WHAT IS NEEDED. Every line holding "byteStream" should be copied from the records below.

INPUT RECORDS.
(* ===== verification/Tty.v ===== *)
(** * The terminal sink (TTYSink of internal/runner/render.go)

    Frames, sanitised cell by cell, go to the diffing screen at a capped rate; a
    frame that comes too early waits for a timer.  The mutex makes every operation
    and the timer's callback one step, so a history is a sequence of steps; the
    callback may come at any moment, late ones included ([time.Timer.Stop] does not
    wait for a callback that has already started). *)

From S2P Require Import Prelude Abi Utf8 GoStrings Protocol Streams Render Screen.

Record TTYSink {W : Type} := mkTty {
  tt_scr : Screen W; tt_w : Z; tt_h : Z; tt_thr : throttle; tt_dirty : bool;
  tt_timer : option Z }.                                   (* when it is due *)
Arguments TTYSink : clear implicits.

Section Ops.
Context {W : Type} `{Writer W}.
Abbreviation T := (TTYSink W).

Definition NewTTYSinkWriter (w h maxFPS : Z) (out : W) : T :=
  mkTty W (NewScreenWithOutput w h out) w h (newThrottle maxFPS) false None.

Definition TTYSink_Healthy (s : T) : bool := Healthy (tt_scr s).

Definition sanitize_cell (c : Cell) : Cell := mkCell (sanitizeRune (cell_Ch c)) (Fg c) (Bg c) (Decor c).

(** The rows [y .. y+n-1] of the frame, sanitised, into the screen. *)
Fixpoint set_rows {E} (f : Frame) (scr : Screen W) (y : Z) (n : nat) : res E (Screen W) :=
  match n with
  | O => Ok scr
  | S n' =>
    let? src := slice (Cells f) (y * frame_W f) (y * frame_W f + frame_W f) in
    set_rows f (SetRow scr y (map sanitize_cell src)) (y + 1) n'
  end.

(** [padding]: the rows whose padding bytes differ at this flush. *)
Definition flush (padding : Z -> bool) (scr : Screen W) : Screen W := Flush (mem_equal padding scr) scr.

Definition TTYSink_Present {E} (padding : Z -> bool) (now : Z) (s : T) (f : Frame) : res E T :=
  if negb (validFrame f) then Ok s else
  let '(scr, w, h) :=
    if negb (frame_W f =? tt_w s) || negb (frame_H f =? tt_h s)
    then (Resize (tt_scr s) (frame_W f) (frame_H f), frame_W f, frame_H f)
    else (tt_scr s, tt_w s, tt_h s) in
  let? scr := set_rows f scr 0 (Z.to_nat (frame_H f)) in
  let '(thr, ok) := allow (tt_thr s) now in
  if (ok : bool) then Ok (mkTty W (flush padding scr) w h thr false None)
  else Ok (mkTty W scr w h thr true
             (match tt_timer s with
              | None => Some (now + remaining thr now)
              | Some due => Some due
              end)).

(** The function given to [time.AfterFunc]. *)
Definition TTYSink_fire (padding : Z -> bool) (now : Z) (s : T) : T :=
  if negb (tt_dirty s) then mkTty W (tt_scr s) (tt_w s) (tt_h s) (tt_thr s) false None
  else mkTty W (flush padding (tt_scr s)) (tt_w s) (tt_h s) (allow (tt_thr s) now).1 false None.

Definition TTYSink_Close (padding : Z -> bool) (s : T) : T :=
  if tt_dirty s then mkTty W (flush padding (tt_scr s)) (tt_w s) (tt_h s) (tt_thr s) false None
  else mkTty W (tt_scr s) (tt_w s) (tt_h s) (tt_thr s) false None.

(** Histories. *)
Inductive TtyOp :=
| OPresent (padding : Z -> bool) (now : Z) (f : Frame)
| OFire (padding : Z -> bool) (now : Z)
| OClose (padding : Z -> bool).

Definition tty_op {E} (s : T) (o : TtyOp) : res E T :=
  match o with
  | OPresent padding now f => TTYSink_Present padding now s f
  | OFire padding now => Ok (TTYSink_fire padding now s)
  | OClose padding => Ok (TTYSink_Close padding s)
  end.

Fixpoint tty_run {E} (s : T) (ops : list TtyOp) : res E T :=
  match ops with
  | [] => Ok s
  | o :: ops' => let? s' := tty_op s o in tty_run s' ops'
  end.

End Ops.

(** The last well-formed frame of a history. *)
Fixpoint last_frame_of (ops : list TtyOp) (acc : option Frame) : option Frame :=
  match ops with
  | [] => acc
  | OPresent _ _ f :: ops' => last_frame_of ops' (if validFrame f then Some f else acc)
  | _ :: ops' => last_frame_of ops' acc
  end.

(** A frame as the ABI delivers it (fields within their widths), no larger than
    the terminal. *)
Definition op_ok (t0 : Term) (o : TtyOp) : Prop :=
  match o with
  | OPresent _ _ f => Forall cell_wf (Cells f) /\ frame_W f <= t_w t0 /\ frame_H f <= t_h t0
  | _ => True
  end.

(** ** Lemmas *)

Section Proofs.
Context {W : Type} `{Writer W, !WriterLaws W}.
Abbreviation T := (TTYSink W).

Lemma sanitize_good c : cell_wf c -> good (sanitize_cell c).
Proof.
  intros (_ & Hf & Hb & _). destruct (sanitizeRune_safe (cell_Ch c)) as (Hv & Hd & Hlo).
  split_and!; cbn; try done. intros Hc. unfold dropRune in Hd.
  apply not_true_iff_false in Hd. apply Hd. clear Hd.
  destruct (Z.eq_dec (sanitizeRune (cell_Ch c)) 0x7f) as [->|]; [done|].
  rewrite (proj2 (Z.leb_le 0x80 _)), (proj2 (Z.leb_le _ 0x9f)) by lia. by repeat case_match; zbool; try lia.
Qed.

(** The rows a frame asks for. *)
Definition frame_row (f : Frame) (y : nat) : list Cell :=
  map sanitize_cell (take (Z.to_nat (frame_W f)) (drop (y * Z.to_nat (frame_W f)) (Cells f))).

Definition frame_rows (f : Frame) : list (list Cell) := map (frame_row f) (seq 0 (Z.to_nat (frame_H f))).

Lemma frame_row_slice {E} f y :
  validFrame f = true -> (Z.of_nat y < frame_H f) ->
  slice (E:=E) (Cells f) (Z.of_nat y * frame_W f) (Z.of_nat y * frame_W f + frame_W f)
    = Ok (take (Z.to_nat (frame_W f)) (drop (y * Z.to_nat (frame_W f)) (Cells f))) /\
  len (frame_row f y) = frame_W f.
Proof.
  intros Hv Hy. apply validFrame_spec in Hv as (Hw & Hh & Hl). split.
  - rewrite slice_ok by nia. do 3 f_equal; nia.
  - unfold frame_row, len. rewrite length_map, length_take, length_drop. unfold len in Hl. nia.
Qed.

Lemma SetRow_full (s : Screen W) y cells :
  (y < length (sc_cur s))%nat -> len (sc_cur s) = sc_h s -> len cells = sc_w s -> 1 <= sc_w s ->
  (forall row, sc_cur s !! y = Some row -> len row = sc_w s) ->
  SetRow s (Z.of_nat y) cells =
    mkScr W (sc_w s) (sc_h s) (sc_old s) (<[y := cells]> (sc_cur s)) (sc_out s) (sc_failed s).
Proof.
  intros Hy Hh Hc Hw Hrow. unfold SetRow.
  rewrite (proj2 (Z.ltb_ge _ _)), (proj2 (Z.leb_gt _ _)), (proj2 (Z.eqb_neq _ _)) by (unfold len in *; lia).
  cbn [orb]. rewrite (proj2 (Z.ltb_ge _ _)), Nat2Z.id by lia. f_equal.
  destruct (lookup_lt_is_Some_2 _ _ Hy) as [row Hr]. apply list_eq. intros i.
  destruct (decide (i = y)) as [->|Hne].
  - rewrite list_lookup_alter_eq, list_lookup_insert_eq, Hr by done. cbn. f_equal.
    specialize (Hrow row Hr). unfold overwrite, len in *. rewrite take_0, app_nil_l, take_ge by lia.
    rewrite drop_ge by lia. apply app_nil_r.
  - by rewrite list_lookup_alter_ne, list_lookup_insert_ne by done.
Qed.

--

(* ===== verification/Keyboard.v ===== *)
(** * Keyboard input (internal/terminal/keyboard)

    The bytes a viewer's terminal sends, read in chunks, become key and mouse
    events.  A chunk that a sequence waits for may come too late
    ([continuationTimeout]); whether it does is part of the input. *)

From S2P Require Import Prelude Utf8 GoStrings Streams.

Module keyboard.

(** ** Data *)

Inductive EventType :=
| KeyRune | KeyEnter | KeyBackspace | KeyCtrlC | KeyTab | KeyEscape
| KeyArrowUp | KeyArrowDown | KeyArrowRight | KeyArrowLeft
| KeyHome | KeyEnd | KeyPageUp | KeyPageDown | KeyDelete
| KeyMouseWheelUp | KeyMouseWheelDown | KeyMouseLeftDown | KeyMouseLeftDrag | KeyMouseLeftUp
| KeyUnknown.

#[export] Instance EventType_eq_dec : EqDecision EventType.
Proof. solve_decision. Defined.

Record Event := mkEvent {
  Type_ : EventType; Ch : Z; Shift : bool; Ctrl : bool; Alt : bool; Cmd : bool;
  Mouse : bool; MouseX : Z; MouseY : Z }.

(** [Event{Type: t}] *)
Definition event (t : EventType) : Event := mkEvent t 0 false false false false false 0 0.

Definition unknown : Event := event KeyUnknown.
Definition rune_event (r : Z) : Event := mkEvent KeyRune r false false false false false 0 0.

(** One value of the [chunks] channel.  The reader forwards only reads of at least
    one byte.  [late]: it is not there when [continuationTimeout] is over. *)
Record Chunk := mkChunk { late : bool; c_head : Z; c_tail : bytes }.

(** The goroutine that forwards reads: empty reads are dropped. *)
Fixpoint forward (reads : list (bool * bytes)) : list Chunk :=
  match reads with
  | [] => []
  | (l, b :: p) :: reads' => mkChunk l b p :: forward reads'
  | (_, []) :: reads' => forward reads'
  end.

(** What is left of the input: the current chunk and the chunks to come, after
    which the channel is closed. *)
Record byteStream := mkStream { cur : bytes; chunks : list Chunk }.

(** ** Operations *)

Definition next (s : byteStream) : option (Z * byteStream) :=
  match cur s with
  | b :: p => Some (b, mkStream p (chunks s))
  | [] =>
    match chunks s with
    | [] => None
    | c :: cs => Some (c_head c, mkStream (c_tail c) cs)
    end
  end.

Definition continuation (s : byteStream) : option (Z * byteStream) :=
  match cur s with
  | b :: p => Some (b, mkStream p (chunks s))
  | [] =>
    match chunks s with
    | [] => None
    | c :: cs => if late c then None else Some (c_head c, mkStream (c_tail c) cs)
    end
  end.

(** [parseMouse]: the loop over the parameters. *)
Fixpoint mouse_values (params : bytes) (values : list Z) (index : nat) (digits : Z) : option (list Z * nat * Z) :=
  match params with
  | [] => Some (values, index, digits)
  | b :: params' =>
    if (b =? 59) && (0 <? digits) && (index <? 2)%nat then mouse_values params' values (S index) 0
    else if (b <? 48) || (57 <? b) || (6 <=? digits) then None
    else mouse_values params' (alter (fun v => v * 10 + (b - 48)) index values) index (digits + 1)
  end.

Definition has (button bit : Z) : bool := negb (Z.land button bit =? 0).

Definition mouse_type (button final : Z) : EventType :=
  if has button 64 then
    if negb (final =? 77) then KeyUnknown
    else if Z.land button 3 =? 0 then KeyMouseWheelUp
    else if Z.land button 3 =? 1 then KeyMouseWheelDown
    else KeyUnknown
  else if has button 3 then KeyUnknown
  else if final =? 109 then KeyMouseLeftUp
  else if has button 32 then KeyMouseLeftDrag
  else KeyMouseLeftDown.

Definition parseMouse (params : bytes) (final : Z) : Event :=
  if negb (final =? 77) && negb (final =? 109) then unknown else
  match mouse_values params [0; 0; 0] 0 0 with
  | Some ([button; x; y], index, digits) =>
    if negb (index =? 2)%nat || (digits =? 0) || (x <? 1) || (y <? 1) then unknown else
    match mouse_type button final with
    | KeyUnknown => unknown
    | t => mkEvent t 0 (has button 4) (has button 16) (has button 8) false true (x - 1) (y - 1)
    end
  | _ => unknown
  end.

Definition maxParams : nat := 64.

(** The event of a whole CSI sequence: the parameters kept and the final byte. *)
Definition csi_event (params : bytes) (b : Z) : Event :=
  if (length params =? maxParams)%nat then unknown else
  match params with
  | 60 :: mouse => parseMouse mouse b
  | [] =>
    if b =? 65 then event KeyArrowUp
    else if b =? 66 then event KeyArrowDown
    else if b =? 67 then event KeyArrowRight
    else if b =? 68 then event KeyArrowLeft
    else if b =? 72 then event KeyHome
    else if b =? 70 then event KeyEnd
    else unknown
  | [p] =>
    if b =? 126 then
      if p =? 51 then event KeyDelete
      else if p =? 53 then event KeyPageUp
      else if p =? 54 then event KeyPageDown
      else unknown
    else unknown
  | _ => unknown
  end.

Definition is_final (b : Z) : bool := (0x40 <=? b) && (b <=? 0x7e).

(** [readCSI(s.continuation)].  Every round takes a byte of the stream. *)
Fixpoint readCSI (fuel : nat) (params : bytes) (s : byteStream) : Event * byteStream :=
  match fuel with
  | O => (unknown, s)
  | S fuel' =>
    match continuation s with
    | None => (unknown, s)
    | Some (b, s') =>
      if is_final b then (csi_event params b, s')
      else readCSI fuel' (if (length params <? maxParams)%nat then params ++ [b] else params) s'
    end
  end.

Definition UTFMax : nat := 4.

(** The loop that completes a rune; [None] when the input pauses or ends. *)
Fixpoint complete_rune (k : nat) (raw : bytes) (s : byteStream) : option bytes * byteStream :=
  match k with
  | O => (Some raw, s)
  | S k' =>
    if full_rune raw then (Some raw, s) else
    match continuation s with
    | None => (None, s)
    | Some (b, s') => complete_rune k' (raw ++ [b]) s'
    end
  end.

WRITTEN ANSWER.
Record byteStream := mkStream { cur : bytes; chunks : list Chunk }.
Definition next (s : byteStream) : option (Z * byteStream) :=
Definition continuation (s : byteStream) : option (Z * byteStream) :=
Fixpoint readCSI (fuel : nat) (params : bytes) (s : byteStream) : Event * byteStream :=
Fixpoint complete_rune (k : nat) (raw : bytes) (s : byteStream) : option bytes * byteStream :=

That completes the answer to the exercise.